Scientific classification
- Kingdom: Plantae
- Clade: Tracheophytes
- Clade: Angiosperms
- Clade: Magnoliids
- Order: Magnoliales
- Family: Annonaceae
- Genus: Annona
- Species: A. quinduensis
- Binomial name: Annona quinduensis Kunth
- Synonyms: Raimondia quinduensis Kunth) Saff.

= Annona quinduensis =

- Genus: Annona
- Species: quinduensis
- Authority: Kunth
- Conservation status: LC
- Synonyms: Raimondia quinduensis Kunth) Saff.

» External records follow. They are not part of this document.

Definition add_graph (s : gmap str value) (t : trace) : trace :=
  {| http_calls := http_calls t;
     model_calls := model_calls t;
     graph_calls := graph_calls t ++ [s] |}.

Definition log_http (r : http_get) : M unit := fun t => (Return tt, add_http r t).

Definition log_model (p : str) : M unit := fun t => (Return tt, add_model p t).

Definition log_graph (s : gmap str value) : M unit := fun t => (Return tt, add_graph s t).

(** Whatever it returns or raises, [m] changes the trace by [f]. *)
Definition trace_effect {A} (m : M A) (f : trace -> trace) : Prop :=
  forall t, snd (m t) = f t.

(** [m] makes no call. *)
Definition quiet {A} (m : M A) : Prop := trace_effect m (fun t => t).

(** ** Operations shared by the two entry points *)

(** A client or server error status, 400 to 599. *)
Definition is_error_status (r : response) : bool :=
  ((400 <=? status_code r) && (status_code r <? 600))%Z.

(** [response.raise_for_status()]: raises for 4xx and 5xx only. *)
Definition raise_for_status (r : response) : M unit :=
  if is_error_status r
  then raise (HTTPError r (lit "HTTP error for url"))
  else mret tt.

(** [response.json()] *)
Definition response_json (r : response) : M value :=
  match body_json r with
  | Some v => mret v
  | None => raise (JSONDecodeError (lit "Expecting value"))
  end.

(** [type(v).__name__] *)
Definition type_name (v : value) : str :=
  match v with
  | VNone => lit "NoneType"
  | VBool _ => lit "bool"
  | VInt _ => lit "int"
  | VStr _ => lit "str"
  | VList _ => lit "list"
  | VDict _ => lit "dict"
  end.

(** [data.get(key)]: [None] for an absent key, [AttributeError] when
    [data] is not a dict. *)
Definition get (data : value) (key : str) : M value :=
  match data with
  | VDict d => mret (default VNone (d !! key))
  | _ => raise (AttributeError
                  (lit "'" ++ type_name data ++ lit "' object has no attribute 'get'"))
  end.

(** [data.get(key, dflt)] *)
Definition get_default (data : value) (key : str) (dflt : value) : M value :=
  match data with
  | VDict d => mret (default dflt (d !! key))
  | _ => raise (AttributeError
                  (lit "'" ++ type_name data ++ lit "' object has no attribute 'get'"))
  end.

(** [len(v)] *)
Definition len (v : value) : M nat :=
  match v with
  | VStr s => mret (length s)
  | VList l => mret (length l)
  | VDict d => mret (size d)
  | _ => raise (TypeError
                  (lit "object of type '" ++ type_name v ++ lit "' has no len()"))
  end.

(** [state[key]]; [str] of a [KeyError] is the key in quotes. *)
Definition subscript (state : gmap str value) (key : str) : M value :=
  match state !! key with
  | Some v => mret v
  | None => raise (KeyError (lit "'" ++ key ++ lit "'"))
  end.

(** The argument check of a tool that takes one [str]. *)
Definition str_argument (v : value) : M str :=
  match v with
  | VStr s => mret s
  | _ => raise (ValidationError (lit "Input should be a valid string"))
  end.

(** How an f-string renders a value. *)
Definition format (E : env) (v : value) : str :=
  match v with
  | VStr s => s
  | _ => format_other E v
  end.

(** [requests.get(url, params=params, timeout=timeout)] *)
Definition requests_get_call (E : env) (r : http_get) : M response :=
  _ ← log_http r; lift (requests_get E r).

(** [model = ChatGoogleGenerativeAI(...)] followed later by
    [model.invoke(prompt)]. *)
Definition model_invoke_call (E : env) (prompt : str) : M str :=
  _ ← log_model prompt; lift (model_invoke E prompt).

Fixpoint as_dicts (l : list value) : option (list (gmap str value)) :=
  match l with
  | [] => Some []
  | VDict d :: l' => option_map (cons d) (as_dicts l')
  | _ :: _ => None
  end.

(** The pydantic model with [articles: List[Dict[str, Any]]] and
    [interests: str] ([RankArticlesInput], [RankInput]). *)
Record RankInput := {
  articles : list (gmap str value);
  interests : str
}.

Species of flowering plant

Annona quinduensis is a species of plant in the Annonaceae family. It is native to Colombia and Ecuador. Carl Sigismund Kunth, the botanists who first formally described the species, named it after Quindío, a department of Colombia, where the specimen he examined was collected.

==Description==
It is a tree. The young, wrinkled branches are densely covered with soft hairs, but become hairless at maturity. Its oblong to lance-shaped, membranous to slightly leathery leaves are 10–22 by 2–6.6 centimeters. The leaves have pointed bases and tips. The leaves are hairless on their upper surface and can have some small hairs on their underside. The leaves have small translucent spots. The leaves have 8–11 pairs of secondary veins emanating from their midribs. Its slightly hairy petioles are 6–10 millimeters long with a groove on their upper side. Its Inflorescences consist 1–5 flowers, and occur outside the axils or in subterminal positions. The inflorescences are organized on branchlets that occur in groups of 1–3. The branchlets have small, rough bracts that clamp the stem in two opposing rows with the bracts in each row overlapping one another like shingles. The bracts are covered in rust-colored hairs. Each flower is on a thin pedicel that is 8–12 millimeters long. The pedicels are covered in rust-colored hairs and have medial and basal bracts. The bracts are oval to lance-shaped and covered in rust-colored hairs. Its flowers are unisexual. Its 6 petals are arranged in two rows of 3. The oval to lance-shaped to linear, outer petals are 8–22 millimeters. The outer petals have rust-colored silky hairs on their outer surface. The oval inner petals 3–4 millimeters long. The inner petals have pointed tips that form a cone over the reproductive organs of the male flowers. The receptacles are rounded to cone-shaped in male flowers and linearly elongated in female flowers. The male flowers have numerous stamens that are 0.6–0.7 millimeters long. The filament and anther are about equal in length. The connective tissue between the lobes of the anther have a few small terminal hairs. The surface of the fruit have a fain network-like pattern and have 20–25 seeds. The seeds are oval to triangular in cross-section, brown-green and 8 millimeters long.

===Reproductive biology===
The pollen of Annona quinduensis is shed as permanent tetrads.

===Distribution and habitat===
It has been observed growing at altitudes of up to 2000 meters.